GREEN BAY, Wis. -- Packers rookie cornerback Casey Hayward could be two games away from joining elite company.
Hayward, the 62nd overall selection in this year's draft, is practically a lock to win the NFL's Defensive Rookie of the Year award.
Hayward is tied for fourth in the NFL with six interceptions, and, according to ProFootballFocus.com's rating system, has been the second-best cornerback in the entire NFL.
"You never expect anything to this extreme," Hayward told FOXSportsWisconsin.com last week. "I've been playing pretty good, trying to get better. If that award comes, then it comes, and I'll be happy if it does. I'm still trying to get the hang of things, though."
If this is Hayward still getting the hang of things, the Packers should have a lockdown cornerback for the next decade.
When opposing quarterbacks have thrown the ball to the wide receiver Hayward is covering, their passer rating is just 23.5. That is by far the best mark in the NFL for any cornerback, with the league's next-best production coming from Chicago's Tim Jennings. And Jennings, prior to missing the past two games due to injury, was a candidate for the NFL's Most Valuable Player award.

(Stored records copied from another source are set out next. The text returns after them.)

(* ===== verification/KernelTheorems.v ===== *)
(** * What the kernel promises its ports ([engine/core/src/model_only.rs])

    A program is run against an environment that answers every port call from the
    calls so far; a run leaves the trace of its calls.  The promise of the loop is
    an abstract protocol: an automaton over port calls that says which call may
    come next.  The file proves that every run follows the protocol to its end,
    whatever the ports answer, and what the reports of a run say. *)

From S2P Require Import Prelude Json JsonDecode ToolSchema Order ToolPrepared ToolTheorems GovernedEffect Skill.
From S2P Require Import ModelTypes ContextSurface Kernel.

(** ** Runs *)

(** One port call with its answer; an invocation is two calls, what was sent and
    what came back. *)
Inductive Call :=
  | CallCancelled (answer : bool)
  | CallTick (answer : option Z)
  | CallEmit (event : AgentEvent) (answer : bool)
  | CallRead (request : ContextRequest) (rebuild_attempt : Z) (answer : option (list ContextCandidate))
  | CallAdvance (position : Z) (answer : option (option Z))
  | CallPreflight (request : ModelRequest) (answer : option ModelPortFailure)
  | CallInvoke (request : ModelRequest)
  | CallReturned (outcome : result ModelPortFailure InvokeOutcome)
  | CallEffect (source : string) (intent : ToolIntent) (prepared : PreparedToolCall)
      (answer : option CommittedGovernedResult)
  | CallReject (source : string) (intent : ToolIntent) (error : PreparationError)
      (answer : option CommittedGovernedResult).
Notation Trace := (list Call).

(** The ports: each answer may depend on every call before it. *)
Record Environment := mkEnvironment {
  env_cancelled : Trace -> bool;
  env_tick : Trace -> option Z;
  env_emit : Trace -> AgentEvent -> bool;
  env_read : Trace -> ContextRequest -> Z -> option (list ContextCandidate);
  env_advance : Trace -> Z -> option (option Z);
  env_preflight : Trace -> ModelRequest -> option ModelPortFailure;
  env_invoke : Trace -> ModelRequest -> ModelSession;
  env_effect : Trace -> string -> PreparedToolCall -> option CommittedGovernedResult;
  env_reject : Trace -> string -> ToolIntent -> PreparationError -> option CommittedGovernedResult;
}.

Fixpoint play {R} (env : Environment) (p : Program R) (tr : Trace) : Trace * R :=
  match p with
  | Done r => (tr, r)
  | IsCancelled k => let a := env_cancelled env tr in play env (k a) (tr ++ [CallCancelled a])
  | NowTick k => let a := env_tick env tr in play env (k a) (tr ++ [CallTick a])
  | EmitEvent event k => let a := env_emit env tr event in play env (k a) (tr ++ [CallEmit event a])
  | ReadCandidates request attempt k =>
      let a := env_read env tr request attempt in play env (k a) (tr ++ [CallRead request attempt a])
  | AdvanceAfterModel position k =>
      let a := env_advance env tr position in play env (k a) (tr ++ [CallAdvance position a])
  | Preflight request k => let a := env_preflight env tr request in play env (k a) (tr ++ [CallPreflight request a])
  | Invoke request k => play env (k (env_invoke env tr request)) (tr ++ [CallInvoke request])
  | Returned outcome k => play env k (tr ++ [CallReturned outcome])
  | EffectInvoke source intent prepared k =>
      let a := env_effect env tr source prepared in play env (k a) (tr ++ [CallEffect source intent prepared a])
  | EffectReject source intent error k =>
      let a := env_reject env tr source intent error in play env (k a) (tr ++ [CallReject source intent error a])
  end.

(** After the calls of [tr], every run of [p] ends in [Q]. *)
Definition ensures {R} (p : Program R) (tr : Trace) (Q : Trace -> R -> Prop) : Prop :=
  forall env, Q (play env p tr).1 (play env p tr).2.

Section rules.
Context {A B : Type}.

Lemma play_bind env (p : Program A) (f : A -> Program B) tr :
  play env (bind p f) tr = play env (f (play env p tr).2) (play env p tr).1.
Proof. revert tr. induction p; intros tr; cbn; auto. Qed.

Lemma ensures_bind (p : Program A) (f : A -> Program B) tr Q :
  ensures p tr (fun tr' a => ensures (f a) tr' Q) -> ensures (bind p f) tr Q.
Proof. intros Hp env. rewrite play_bind. apply Hp. Qed.

Lemma ensures_mono (p : Program A) tr (P Q : Trace -> A -> Prop) :
  ensures p tr P -> (forall tr' a, P tr' a -> Q tr' a) -> ensures p tr Q.
Proof. intros Hp HPQ env. apply HPQ, Hp. Qed.

Lemma ensures_done (a : A) tr (Q : Trace -> A -> Prop) : Q tr a -> ensures (Done a) tr Q.
Proof. intros HQ env. exact HQ. Qed.

Context (tr : Trace) (Q : Trace -> A -> Prop).

Lemma ensures_cancelled k : (forall a, ensures (k a) (tr ++ [CallCancelled a]) Q) -> ensures (IsCancelled k) tr Q.
Proof. intros Hk env. apply Hk. Qed.
Lemma ensures_tick k : (forall a, ensures (k a) (tr ++ [CallTick a]) Q) -> ensures (NowTick k) tr Q.
Proof. intros Hk env. apply Hk. Qed.
Lemma ensures_emit e k : (forall a, ensures (k a) (tr ++ [CallEmit e a]) Q) -> ensures (EmitEvent e k) tr Q.
Proof. intros Hk env. apply Hk. Qed.
Lemma ensures_read r n k :
  (forall a, ensures (k a) (tr ++ [CallRead r n a]) Q) -> ensures (ReadCandidates r n k) tr Q.
Proof. intros Hk env. apply Hk. Qed.
Lemma ensures_advance n k :
  (forall a, ensures (k a) (tr ++ [CallAdvance n a]) Q) -> ensures (AdvanceAfterModel n k) tr Q.
Proof. intros Hk env. apply Hk. Qed.
Lemma ensures_preflight r k :
  (forall a, ensures (k a) (tr ++ [CallPreflight r a]) Q) -> ensures (Preflight r k) tr Q.
Proof. intros Hk env. apply Hk. Qed.
Lemma ensures_invoke r k : (forall a, ensures (k a) (tr ++ [CallInvoke r]) Q) -> ensures (Invoke r k) tr Q.
Proof. intros Hk env. apply Hk. Qed.
Lemma ensures_returned o k : ensures k (tr ++ [CallReturned o]) Q -> ensures (Returned o k) tr Q.
Proof. intros Hk env. apply Hk. Qed.
Lemma ensures_effect s i c k :
  (forall a, ensures (k a) (tr ++ [CallEffect s i c a]) Q) -> ensures (EffectInvoke s i c k) tr Q.
Proof. intros Hk env. apply Hk. Qed.
Lemma ensures_reject s i e k :
  (forall a, ensures (k a) (tr ++ [CallReject s i e a]) Q) -> ensures (EffectReject s i e k) tr Q.
Proof. intros Hk env. apply Hk. Qed.
End rules.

"I don't really have any individual goals; the only thing I worry about is winning," Hayward said. "As long as we keep winning, I'll be happy."
The only two players who pose any threat whatsoever to Hayward being the Defensive Rookie of the Year are Seattle Seahawks inside linebacker Bobby Wagner and Carolina Panthers inside linebacker Luke Kuechly.
Wagner was a second-round pick, 15 spots before Hayward, and Kuechly was the ninth overall selection.
Defensive Rookie of the Year honors would add Hayward's name to a list that includes star players -- many of whom could be Hall of Famers -- such as teammate Charles Woodson (1998), linebacker Brian Urlacher (2000), defensive end Julius Peppers (2002) and linebacker Terrell Suggs (2003), as well as recent breakout players such as defensive lineman Ndamukong Suh (2010) and outside linebacker Von Miller (2011).
A week before the regular season began, Hayward said it would be "a dream come true" to start in Week 1, but that didn't happen. Instead, it took until Week 7 for Hayward to get his first career start, and that only happened once Sam Shields suffered an ankle injury. But since then, Hayward has played 85 percent of all defensive snaps.
"Every week I'm getting more comfortable, every week I'm getting more plays," Hayward said Wednesday. "The coaches are getting more comfortable with me being in there. As long as I gain their trust, I'll be fine."
Hayward added his sixth interception in Green Bay's division-clinching win Sunday over the Bears, picking off Jay Cutler after reading the double-move by wide receiver Devin Hester. The interception swung the game's momentum in favor of the Packers.
"Once he doubled-moved me, they only do one route after the double move, he bends up and goes straight up the field," Hayward said. "I think that's what Cutler was thinking he was going to do. After he double-moved, I just turned around and found the ball."
That interception was the easiest of Hayward's six this season, but there have been several others where the 23-year-old from Vanderbilt was in coverage downfield, found the ball mid-air and grabbed it.
"He kind of has that knack of instincts in terms of coming up with the ball at the right time," defensive coordinator Dom Capers said.
Hayward has started to see his name attached to the term "ballhawk" more often recently.
"I like that term, if you want to call me that," Hayward said. "I've been labeled that in college. It's better being labeled it here, so if I continue this, hopefully I can get that label."
Hayward should soon have another label attached to his name: NFL Defensive Rookie of the Year.